» **WORK INSTRUCTIONS**
Would you reproduce exactly the lines below from the one holding "set (ctx0 := ctx_reset" through the one holding "change (m_limits ctx1)", inclusive, and no others?

(Collected data)
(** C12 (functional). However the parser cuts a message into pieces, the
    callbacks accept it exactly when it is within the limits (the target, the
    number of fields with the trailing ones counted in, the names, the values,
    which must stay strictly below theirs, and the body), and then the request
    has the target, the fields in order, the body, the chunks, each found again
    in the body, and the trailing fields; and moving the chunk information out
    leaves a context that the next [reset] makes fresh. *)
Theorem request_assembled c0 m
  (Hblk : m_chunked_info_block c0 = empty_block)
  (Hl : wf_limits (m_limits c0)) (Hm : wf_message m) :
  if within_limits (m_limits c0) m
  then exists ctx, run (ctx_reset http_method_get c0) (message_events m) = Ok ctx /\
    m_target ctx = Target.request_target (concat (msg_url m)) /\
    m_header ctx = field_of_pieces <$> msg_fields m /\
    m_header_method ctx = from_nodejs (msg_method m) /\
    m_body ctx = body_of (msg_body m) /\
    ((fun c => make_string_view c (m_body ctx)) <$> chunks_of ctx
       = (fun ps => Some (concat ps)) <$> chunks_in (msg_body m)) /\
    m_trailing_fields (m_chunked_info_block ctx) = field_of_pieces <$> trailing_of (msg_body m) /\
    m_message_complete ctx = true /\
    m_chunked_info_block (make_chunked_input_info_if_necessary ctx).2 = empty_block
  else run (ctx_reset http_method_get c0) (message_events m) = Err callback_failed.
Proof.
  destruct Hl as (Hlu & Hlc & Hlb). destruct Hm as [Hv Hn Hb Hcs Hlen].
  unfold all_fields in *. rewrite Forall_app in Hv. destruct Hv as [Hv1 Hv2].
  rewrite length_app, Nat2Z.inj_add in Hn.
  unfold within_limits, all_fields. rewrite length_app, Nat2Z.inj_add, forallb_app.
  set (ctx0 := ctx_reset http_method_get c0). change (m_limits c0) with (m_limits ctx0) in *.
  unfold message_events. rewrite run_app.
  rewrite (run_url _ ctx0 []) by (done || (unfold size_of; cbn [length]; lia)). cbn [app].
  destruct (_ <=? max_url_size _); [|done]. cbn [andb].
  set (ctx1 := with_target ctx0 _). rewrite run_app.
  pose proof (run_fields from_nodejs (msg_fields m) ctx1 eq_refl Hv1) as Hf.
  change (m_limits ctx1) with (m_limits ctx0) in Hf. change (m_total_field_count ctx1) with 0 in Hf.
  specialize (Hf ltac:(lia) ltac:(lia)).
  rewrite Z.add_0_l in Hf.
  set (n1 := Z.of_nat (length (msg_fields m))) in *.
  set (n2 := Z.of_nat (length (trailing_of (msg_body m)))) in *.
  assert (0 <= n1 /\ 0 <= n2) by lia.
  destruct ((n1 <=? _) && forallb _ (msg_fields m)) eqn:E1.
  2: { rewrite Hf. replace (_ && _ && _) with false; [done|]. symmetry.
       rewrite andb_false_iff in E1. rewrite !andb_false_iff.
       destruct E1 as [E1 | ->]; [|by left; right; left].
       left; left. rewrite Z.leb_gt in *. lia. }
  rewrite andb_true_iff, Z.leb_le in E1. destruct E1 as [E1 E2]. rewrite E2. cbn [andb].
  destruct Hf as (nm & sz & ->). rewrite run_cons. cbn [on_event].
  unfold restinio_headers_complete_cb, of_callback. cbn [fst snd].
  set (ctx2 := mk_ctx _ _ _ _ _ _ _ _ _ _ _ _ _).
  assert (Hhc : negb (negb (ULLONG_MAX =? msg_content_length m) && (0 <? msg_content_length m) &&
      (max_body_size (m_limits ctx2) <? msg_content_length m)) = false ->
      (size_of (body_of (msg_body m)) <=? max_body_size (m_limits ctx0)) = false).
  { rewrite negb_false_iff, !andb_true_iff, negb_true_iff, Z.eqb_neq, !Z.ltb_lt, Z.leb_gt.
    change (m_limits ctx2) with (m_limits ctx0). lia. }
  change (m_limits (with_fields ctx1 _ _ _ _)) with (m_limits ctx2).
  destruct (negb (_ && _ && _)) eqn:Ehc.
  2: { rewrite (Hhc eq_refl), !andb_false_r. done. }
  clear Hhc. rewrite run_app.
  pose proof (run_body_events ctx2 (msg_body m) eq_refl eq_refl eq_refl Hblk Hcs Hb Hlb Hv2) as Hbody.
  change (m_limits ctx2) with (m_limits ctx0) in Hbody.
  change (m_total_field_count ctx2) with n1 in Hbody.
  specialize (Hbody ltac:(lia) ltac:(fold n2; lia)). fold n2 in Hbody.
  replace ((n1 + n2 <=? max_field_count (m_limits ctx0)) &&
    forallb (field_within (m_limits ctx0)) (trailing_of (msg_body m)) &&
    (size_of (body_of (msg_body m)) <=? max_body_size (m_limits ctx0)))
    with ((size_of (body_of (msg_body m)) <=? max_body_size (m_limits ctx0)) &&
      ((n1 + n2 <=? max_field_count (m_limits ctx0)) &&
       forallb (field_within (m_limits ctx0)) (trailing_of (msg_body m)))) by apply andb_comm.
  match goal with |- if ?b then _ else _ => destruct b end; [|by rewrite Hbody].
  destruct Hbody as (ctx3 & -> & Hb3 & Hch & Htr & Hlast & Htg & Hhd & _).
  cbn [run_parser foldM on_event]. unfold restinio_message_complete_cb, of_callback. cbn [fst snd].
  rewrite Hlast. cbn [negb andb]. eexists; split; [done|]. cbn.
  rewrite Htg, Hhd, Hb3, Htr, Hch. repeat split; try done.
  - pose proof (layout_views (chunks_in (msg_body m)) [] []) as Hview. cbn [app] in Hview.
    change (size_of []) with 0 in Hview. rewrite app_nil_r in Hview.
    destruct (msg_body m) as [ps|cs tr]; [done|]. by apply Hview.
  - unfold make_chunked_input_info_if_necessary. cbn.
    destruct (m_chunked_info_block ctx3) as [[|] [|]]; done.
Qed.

» **ANSWER FOR THIS EXERCISE**
  set (ctx0 := ctx_reset http_method_get c0). change (m_limits c0) with (m_limits ctx0) in *.
  unfold message_events. rewrite run_app.
  rewrite (run_url _ ctx0 []) by (done || (unfold size_of; cbn [length]; lia)). cbn [app].
  destruct (_ <=? max_url_size _); [|done]. cbn [andb].
  set (ctx1 := with_target ctx0 _). rewrite run_app.
  pose proof (run_fields from_nodejs (msg_fields m) ctx1 eq_refl Hv1) as Hf.
  change (m_limits ctx1) with (m_limits ctx0) in Hf. change (m_total_field_count ctx1) with 0 in Hf.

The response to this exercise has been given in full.